Data to process Start Marker

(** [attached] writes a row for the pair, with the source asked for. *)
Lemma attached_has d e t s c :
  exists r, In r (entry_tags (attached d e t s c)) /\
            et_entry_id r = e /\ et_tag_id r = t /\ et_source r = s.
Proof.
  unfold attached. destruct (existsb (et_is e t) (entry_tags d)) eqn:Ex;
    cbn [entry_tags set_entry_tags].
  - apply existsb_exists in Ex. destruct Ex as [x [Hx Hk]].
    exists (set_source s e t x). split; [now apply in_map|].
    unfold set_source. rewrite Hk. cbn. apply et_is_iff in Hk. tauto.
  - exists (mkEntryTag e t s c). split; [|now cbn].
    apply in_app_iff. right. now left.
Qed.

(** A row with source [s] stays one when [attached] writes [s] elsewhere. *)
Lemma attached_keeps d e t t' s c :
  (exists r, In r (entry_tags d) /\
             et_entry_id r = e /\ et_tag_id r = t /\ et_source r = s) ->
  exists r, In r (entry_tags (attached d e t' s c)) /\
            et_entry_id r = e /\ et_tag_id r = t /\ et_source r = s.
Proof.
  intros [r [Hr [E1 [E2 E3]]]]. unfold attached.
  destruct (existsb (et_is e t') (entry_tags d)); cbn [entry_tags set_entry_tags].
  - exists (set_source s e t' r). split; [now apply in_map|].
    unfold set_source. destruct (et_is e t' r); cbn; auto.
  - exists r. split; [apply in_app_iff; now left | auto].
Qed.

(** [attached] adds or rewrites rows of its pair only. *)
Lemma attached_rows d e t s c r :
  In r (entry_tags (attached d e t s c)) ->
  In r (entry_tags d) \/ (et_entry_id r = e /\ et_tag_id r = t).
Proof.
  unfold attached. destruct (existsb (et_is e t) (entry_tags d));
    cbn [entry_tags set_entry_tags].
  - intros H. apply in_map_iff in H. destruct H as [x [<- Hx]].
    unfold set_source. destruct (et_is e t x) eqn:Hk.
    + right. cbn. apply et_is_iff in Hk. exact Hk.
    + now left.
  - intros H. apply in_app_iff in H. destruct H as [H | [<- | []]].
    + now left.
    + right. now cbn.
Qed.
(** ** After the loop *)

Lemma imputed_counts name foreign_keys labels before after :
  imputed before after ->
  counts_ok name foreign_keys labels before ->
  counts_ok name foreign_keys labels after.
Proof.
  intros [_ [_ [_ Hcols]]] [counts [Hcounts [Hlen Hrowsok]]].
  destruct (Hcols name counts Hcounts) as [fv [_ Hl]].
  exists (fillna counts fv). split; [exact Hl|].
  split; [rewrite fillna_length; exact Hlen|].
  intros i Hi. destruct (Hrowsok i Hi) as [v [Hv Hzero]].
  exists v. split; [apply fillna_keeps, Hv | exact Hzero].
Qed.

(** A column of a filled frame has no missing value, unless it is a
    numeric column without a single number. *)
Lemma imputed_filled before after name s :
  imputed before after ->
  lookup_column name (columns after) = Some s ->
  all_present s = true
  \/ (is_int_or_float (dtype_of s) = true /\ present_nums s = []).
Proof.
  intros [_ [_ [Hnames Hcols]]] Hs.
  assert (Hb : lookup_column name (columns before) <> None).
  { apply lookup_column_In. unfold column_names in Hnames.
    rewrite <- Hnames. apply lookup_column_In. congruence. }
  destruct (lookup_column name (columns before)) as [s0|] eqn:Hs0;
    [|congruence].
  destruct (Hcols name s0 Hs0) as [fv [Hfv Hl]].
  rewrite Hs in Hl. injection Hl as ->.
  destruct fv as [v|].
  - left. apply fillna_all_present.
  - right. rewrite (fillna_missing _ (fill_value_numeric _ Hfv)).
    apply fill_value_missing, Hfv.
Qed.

Data to process End Marker
Data to process Start Marker

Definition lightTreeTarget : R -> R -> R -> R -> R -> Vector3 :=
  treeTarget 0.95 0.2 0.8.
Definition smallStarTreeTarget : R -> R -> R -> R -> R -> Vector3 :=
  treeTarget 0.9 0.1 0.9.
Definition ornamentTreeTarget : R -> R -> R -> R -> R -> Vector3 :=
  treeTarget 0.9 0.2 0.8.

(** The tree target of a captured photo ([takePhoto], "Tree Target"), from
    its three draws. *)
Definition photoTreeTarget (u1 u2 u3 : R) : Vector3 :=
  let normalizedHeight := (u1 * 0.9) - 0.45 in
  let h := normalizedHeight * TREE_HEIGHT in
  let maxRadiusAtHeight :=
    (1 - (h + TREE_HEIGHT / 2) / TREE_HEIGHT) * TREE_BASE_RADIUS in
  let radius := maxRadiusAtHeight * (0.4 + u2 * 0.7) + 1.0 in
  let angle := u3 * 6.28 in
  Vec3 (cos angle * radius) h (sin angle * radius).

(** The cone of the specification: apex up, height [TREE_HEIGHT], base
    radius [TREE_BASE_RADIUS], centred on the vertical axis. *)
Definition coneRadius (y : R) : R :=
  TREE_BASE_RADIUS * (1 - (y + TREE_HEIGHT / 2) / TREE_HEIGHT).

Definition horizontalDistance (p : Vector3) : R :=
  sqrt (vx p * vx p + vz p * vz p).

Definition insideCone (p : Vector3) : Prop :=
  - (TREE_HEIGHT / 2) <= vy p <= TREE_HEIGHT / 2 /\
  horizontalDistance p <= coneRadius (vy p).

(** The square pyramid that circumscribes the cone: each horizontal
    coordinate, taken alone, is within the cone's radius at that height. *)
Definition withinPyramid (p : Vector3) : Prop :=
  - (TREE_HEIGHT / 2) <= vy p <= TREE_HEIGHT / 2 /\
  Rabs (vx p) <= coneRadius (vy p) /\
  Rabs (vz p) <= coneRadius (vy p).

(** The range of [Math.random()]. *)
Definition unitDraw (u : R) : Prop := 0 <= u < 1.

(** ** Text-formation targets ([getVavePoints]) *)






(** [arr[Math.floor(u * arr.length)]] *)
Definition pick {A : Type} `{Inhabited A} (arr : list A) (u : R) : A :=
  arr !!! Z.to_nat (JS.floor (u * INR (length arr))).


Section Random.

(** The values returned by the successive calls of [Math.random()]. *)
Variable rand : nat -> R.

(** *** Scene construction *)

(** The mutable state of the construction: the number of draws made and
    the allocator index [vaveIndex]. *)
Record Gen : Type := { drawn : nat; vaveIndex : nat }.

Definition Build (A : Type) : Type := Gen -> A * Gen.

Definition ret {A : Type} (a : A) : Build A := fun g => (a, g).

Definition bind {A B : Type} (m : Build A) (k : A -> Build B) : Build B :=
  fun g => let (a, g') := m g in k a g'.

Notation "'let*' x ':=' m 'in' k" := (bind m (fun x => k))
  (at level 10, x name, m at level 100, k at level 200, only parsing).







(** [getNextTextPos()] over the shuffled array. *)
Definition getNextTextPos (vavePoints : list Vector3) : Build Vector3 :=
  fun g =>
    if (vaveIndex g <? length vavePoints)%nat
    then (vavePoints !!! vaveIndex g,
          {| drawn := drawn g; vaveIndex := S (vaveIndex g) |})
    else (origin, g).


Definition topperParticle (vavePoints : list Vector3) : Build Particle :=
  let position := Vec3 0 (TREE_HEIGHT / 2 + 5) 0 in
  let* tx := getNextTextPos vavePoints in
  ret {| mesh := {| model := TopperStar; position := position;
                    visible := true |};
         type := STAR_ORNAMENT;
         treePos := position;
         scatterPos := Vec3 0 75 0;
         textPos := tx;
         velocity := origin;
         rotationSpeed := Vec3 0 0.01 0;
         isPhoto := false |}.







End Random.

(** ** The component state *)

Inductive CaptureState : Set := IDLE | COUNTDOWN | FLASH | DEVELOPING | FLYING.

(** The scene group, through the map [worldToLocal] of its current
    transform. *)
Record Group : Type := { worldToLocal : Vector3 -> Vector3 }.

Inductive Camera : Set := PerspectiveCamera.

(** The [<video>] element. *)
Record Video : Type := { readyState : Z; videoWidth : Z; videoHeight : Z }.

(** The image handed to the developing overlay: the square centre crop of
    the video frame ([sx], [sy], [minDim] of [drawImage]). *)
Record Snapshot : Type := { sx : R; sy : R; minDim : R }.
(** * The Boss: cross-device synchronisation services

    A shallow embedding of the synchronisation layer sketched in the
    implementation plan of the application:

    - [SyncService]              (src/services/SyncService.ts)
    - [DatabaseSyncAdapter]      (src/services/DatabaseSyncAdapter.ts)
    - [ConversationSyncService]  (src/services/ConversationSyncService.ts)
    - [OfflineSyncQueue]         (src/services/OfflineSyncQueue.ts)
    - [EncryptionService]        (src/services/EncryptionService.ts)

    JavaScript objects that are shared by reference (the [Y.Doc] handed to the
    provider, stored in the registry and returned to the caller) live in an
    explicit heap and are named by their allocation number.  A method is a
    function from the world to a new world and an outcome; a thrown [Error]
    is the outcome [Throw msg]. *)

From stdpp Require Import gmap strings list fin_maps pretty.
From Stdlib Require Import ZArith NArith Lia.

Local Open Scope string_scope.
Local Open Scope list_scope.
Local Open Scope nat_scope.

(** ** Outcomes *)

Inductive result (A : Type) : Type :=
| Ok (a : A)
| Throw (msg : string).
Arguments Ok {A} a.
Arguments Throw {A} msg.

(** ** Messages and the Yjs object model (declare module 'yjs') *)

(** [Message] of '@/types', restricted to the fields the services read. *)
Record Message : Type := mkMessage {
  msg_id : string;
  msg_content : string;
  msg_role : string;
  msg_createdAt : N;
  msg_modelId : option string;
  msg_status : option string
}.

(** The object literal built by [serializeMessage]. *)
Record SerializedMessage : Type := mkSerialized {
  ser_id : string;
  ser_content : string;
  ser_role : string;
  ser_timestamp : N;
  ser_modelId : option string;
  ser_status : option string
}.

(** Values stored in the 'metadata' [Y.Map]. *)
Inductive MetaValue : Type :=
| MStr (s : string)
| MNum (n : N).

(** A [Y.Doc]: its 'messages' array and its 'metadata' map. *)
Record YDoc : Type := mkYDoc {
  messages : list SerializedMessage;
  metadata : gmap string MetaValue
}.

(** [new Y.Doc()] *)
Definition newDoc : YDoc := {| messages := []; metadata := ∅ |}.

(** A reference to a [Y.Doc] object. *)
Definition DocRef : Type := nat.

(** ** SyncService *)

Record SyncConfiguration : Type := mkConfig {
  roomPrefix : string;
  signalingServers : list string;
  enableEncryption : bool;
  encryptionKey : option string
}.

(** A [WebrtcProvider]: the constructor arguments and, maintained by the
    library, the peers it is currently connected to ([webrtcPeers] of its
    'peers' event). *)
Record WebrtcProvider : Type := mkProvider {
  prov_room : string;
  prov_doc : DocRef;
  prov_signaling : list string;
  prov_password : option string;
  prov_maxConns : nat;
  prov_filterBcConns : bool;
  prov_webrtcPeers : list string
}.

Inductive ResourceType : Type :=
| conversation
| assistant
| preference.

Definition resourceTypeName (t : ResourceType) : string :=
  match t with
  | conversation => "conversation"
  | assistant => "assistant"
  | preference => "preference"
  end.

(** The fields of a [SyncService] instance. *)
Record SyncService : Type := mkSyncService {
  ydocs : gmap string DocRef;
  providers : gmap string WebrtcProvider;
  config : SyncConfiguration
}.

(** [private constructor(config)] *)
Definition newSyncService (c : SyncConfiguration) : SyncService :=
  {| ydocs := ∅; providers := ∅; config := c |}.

Data to process End Marker
Data to process Start Marker

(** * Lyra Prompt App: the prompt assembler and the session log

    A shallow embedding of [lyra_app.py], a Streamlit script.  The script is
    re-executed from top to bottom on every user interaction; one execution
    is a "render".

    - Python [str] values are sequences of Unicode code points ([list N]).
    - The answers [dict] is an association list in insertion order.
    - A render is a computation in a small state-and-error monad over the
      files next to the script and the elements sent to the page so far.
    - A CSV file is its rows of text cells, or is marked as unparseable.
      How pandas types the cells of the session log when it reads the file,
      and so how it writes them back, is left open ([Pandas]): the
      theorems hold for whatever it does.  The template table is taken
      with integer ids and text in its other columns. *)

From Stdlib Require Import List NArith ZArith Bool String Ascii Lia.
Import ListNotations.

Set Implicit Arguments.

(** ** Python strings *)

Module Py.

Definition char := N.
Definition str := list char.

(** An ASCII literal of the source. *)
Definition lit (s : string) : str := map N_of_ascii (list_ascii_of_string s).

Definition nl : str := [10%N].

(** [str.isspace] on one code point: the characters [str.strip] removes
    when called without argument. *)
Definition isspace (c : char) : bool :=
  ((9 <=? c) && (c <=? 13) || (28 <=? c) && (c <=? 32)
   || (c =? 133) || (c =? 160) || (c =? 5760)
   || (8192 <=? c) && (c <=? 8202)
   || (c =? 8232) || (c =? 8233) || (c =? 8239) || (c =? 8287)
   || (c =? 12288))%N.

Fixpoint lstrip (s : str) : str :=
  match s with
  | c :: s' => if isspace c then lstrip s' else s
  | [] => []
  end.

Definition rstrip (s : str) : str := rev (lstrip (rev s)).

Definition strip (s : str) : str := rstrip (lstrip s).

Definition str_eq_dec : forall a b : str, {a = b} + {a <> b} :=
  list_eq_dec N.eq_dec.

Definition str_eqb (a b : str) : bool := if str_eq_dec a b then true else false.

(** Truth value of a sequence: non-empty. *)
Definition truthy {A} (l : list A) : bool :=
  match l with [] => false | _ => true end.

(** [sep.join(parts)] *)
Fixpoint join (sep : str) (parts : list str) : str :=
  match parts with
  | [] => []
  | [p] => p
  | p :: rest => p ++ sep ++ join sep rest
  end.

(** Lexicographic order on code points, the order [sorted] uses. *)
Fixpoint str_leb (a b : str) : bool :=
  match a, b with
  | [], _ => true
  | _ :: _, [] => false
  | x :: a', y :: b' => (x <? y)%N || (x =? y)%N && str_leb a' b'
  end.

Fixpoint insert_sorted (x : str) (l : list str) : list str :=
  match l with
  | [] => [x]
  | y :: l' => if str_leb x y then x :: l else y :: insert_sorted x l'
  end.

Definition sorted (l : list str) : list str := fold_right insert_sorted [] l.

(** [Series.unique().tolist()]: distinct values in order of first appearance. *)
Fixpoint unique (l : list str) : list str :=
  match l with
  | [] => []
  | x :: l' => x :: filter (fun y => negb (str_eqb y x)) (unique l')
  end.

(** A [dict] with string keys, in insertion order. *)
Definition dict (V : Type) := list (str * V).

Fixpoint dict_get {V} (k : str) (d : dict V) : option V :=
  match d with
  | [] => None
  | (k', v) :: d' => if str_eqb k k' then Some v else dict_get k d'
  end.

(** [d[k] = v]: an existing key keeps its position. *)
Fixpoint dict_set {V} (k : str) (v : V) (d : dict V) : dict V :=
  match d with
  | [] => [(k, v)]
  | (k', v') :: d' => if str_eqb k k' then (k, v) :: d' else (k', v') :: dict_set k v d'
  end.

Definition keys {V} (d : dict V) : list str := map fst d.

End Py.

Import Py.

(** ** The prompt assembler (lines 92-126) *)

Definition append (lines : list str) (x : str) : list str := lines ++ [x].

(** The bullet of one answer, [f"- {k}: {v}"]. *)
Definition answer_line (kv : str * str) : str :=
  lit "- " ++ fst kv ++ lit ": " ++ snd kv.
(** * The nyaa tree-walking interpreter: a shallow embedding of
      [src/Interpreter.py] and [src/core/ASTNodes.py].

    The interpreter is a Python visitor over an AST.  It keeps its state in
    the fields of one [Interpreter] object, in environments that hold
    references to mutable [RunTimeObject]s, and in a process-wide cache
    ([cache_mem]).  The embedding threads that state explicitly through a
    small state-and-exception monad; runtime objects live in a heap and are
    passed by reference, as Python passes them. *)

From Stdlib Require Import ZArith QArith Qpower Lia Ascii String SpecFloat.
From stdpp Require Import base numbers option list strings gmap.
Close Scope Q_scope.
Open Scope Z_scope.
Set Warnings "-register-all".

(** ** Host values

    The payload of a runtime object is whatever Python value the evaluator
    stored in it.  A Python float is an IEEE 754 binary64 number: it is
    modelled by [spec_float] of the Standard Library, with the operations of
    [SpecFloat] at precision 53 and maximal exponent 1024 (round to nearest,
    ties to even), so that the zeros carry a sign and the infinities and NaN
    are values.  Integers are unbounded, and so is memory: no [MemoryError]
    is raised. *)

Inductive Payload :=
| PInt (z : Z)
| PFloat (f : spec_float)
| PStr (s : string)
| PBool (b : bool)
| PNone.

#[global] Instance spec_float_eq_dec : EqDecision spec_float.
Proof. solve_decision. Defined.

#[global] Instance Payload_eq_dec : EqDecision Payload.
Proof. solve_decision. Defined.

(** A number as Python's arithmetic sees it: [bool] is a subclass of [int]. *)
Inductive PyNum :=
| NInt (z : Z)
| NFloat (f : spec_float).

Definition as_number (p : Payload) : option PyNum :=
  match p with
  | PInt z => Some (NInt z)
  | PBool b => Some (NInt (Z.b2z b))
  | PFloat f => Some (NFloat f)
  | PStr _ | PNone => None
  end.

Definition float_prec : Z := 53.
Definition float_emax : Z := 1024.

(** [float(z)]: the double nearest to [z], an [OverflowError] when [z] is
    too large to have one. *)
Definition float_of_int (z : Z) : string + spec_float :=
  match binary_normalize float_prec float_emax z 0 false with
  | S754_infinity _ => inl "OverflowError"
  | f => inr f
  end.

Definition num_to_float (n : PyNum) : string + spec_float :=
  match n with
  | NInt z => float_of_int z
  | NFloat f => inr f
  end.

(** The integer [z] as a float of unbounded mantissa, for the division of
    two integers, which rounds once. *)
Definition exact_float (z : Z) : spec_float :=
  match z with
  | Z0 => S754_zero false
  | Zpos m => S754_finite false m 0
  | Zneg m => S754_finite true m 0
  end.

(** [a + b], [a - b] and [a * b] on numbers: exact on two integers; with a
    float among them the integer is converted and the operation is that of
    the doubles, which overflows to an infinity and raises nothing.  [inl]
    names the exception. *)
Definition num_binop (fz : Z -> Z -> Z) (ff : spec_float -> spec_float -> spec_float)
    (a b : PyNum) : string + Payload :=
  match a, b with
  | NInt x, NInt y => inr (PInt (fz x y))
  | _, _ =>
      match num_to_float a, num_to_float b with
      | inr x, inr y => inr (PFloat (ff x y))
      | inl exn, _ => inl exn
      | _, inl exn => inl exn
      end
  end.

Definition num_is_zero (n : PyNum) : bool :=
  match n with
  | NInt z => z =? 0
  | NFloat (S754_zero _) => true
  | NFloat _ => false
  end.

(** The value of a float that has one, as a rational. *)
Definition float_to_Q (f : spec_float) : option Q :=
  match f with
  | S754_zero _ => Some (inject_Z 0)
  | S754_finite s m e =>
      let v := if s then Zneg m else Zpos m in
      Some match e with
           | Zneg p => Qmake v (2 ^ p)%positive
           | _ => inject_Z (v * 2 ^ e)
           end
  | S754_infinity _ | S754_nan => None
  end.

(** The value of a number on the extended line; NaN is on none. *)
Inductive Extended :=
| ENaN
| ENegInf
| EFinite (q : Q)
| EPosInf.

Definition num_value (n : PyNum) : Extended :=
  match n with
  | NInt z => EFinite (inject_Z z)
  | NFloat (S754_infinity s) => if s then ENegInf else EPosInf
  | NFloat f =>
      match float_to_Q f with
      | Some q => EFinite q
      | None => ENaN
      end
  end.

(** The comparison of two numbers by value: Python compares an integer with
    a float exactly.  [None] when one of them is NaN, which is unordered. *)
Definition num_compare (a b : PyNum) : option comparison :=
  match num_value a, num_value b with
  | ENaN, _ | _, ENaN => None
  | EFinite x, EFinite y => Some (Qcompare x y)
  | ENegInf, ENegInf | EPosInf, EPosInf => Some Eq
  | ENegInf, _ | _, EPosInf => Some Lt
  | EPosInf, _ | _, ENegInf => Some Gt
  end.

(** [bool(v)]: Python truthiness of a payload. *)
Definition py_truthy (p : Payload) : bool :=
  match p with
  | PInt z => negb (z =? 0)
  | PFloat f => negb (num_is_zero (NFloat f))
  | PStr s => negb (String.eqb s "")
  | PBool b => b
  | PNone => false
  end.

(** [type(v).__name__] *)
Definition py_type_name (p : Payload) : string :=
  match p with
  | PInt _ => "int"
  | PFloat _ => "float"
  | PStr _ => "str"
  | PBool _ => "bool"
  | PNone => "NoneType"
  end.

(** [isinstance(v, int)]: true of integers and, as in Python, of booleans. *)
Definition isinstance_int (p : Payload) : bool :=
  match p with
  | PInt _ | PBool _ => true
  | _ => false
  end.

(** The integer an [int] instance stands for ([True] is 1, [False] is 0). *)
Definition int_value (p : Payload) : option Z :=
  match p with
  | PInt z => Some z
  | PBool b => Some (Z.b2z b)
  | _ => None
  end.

Data to process End Marker

» **Your assignment**
Going back to the entries above, set down exactly the lines that begin at the one with "(** [attached] writes" and end at the one with "(** [attached] adds", both included, and nothing else.

» **Problem solution**
(** [attached] writes a row for the pair, with the source asked for. *)
Lemma attached_has d e t s c :
  exists r, In r (entry_tags (attached d e t s c)) /\
            et_entry_id r = e /\ et_tag_id r = t /\ et_source r = s.
Proof.
  unfold attached. destruct (existsb (et_is e t) (entry_tags d)) eqn:Ex;
    cbn [entry_tags set_entry_tags].
  - apply existsb_exists in Ex. destruct Ex as [x [Hx Hk]].
    exists (set_source s e t x). split; [now apply in_map|].
    unfold set_source. rewrite Hk. cbn. apply et_is_iff in Hk. tauto.
  - exists (mkEntryTag e t s c). split; [|now cbn].
    apply in_app_iff. right. now left.
Qed.

(** A row with source [s] stays one when [attached] writes [s] elsewhere. *)
Lemma attached_keeps d e t t' s c :
  (exists r, In r (entry_tags d) /\
             et_entry_id r = e /\ et_tag_id r = t /\ et_source r = s) ->
  exists r, In r (entry_tags (attached d e t' s c)) /\
            et_entry_id r = e /\ et_tag_id r = t /\ et_source r = s.
Proof.
  intros [r [Hr [E1 [E2 E3]]]]. unfold attached.
  destruct (existsb (et_is e t') (entry_tags d)); cbn [entry_tags set_entry_tags].
  - exists (set_source s e t' r). split; [now apply in_map|].
    unfold set_source. destruct (et_is e t' r); cbn; auto.
  - exists r. split; [apply in_app_iff; now left | auto].
Qed.

(** [attached] adds or rewrites rows of its pair only. *)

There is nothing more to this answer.